In Experiment 1 we compared three search tasks all of which involved detecting the presence or absence of an E. Condition 1 was a pop-out search task (search for an E amongst O's). Condition 2 was a serial search task in which the distracters where homogenous and similar to the target (search for an E amongst F and L's). Condition 3 was also a serial search task but with highly heterogeneous distracters (search for an E amongst 24 different letters).

For measures of RT, number of saccades and errors, condition 3 was most difficult and condition 1 was least difficult. This supports the idea that both distracter heterogeneity and target-distracter similarity determine task difficulty in search (Duncan & Humphreys, 1989, Psychological Review, 96: 433-458). For conditions 2 and 3 we found strong evidence for stereotypical, strategic scanning patterns; this effect was strongest in condition 3. There is also a clear relationship between strategic scanning and RT: this can be used to account for large differences in RT between trials.

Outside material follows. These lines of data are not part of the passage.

(** *** The quotient of two counts *)

Lemma quotient_bracket (e t : nat) :
  0 < Z.of_nat e < 2 ^ 32 ->
  0 < Z.of_nat t < 2 ^ 32 ->
  exists m1 k1,
    Prim2SF (PrimFloat.div (JS.number e) (JS.number t)) = S754_finite false m1 (- k1)
    /\ 2 ^ 52 <= Zpos m1 < 2 ^ 53
    /\ 20 <= k1 <= 84
    /\ (Zpos m1 - 1) * Z.of_nat t <= Z.of_nat e * 2 ^ k1 <= (Zpos m1 + 1) * Z.of_nat t.
Proof.
  intros He Ht.
  set (E := Z.of_nat e) in *. set (T := Z.of_nat t) in *.
  destruct (number_spec e) as (mx & Hx & Hmx & Rx); [fold E; lia|].
  destruct (number_spec t) as (my & Hy & Hmy & Ry); [fold T; lia|].
  fold E in Hx, Hmx. fold T in Hy, Hmy.
  assert (Hde : 1 <= Zdigits2 E <= 32) by (apply (Zdigits2_range E 0 32); lia).
  assert (Hdt : 1 <= Zdigits2 T <= 32) by (apply (Zdigits2_range T 0 32); lia).
  set (de := Zdigits2 E) in *. set (dt := Zdigits2 T) in *.
  rewrite FloatAxioms.div_spec, Hx, Hy. unfold SF64div, SFdiv, SFdiv_core_binary.
  rewrite (Zdigits2_53 (Zpos mx) Rx), (Zdigits2_53 (Zpos my) Ry).
  replace (53 + (de - 53) - (53 + (dt - 53))) with (de - dt) by lia.
  rewrite fexp_normal by lia.
  replace (Z.min (de - dt - 53) (de - 53 - (dt - 53))) with (de - dt - 53) by lia.
  replace (de - 53 - (dt - 53) - (de - dt - 53)) with 53 by lia.
  cbv iota. rewrite Z.shiftl_mul_pow2 by lia.
  set (N := Zpos mx * 2 ^ 53).
  pose proof (Z.div_eucl_eq N (Zpos my) ltac:(lia)) as Hdiv.
  pose proof (Z.mod_pos_bound N (Zpos my) ltac:(lia)) as Hmod.
  unfold Z.modulo in Hmod.
  destruct (Z.div_eucl N (Zpos my)) as [q r]. cbn [xorb].
  assert (Hq : 2 ^ 52 <= q < 2 ^ 54).
  { unfold N in Hdiv. change (2 ^ 54) with (2 * 2 ^ 53). nia. }
  assert (Hdq : 53 <= Zdigits2 q <= 54) by (apply (Zdigits2_range q 52 54); lia).
  destruct (binary_round_aux_bracket q (de - dt - 53) (new_location (Zpos my) r))
    as (m1 & e1 & Hr & Rm & Re & Blo & Bhi); [lia | lia | lia |].
  rewrite Hr.
  exists m1, (- e1). rewrite Z.opp_involutive.
  split; [reflexivity|]. split; [exact Rm|]. split; [lia|].
  set (c := e1 - (de - dt - 53)) in *.
  assert (Hc : 0 <= c <= 2) by (unfold c; lia).
  set (sT := 2 ^ (53 - dt)). set (w := 2 ^ c) in *.
  assert (HsT : 0 < sT) by (apply Z.pow_pos_nonneg; lia).
  assert (Hw : 0 < w) by (apply Z.pow_pos_nonneg; lia).
  assert (HN : N = E * 2 ^ (- e1) * (w * sT)).
  { unfold N, w, sT. rewrite Hmx.
    rewrite <- !Z.mul_assoc, <- !Z.pow_add_r by lia.
    f_equal. f_equal. unfold c. lia. }
  assert (Hmy' : Zpos my * w = T * (w * sT)) by (rewrite Hmy; fold sT; lia).
  assert (Hws : 0 < w * sT) by lia.
  assert (Hlow : Zpos my * ((Zpos m1 - 1) * w) <= Zpos my * q)
    by (apply Z.mul_le_mono_nonneg_l; [lia | exact Blo]).
  assert (Hhigh : Zpos my * (q + 1) <= Zpos my * ((Zpos m1 + 1) * w))
    by (apply Z.mul_le_mono_nonneg_l; [lia | exact Bhi]).
  split.
  - apply Z.mul_le_mono_pos_r with (p := w * sT); [exact Hws|].
    rewrite <- HN.
    replace ((Zpos m1 - 1) * T * (w * sT)) with (Zpos my * ((Zpos m1 - 1) * w))
      by (rewrite <- (Z.mul_assoc _ T), <- Hmy'; ring).
    lia.
  - apply Z.mul_le_mono_pos_r with (p := w * sT); [exact Hws|].
    rewrite <- HN.
    replace ((Zpos m1 + 1) * T * (w * sT)) with (Zpos my * ((Zpos m1 + 1) * w))
      by (rewrite <- (Z.mul_assoc _ T), <- Hmy'; ring).
    lia.
Qed.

In Experiment 2 we investigated whether the increased use of the strategy in condition 3 compared with condition 2 was a result of distracter heterogeneity or task difficulty. It appears that task difficulty is the overriding factor.

Overall these experiments support the idea that as search becomes more difficult there is a systematic shift from one scanning behaviour to another.

Supported by Engineering and Physical Sciences Research Council UK.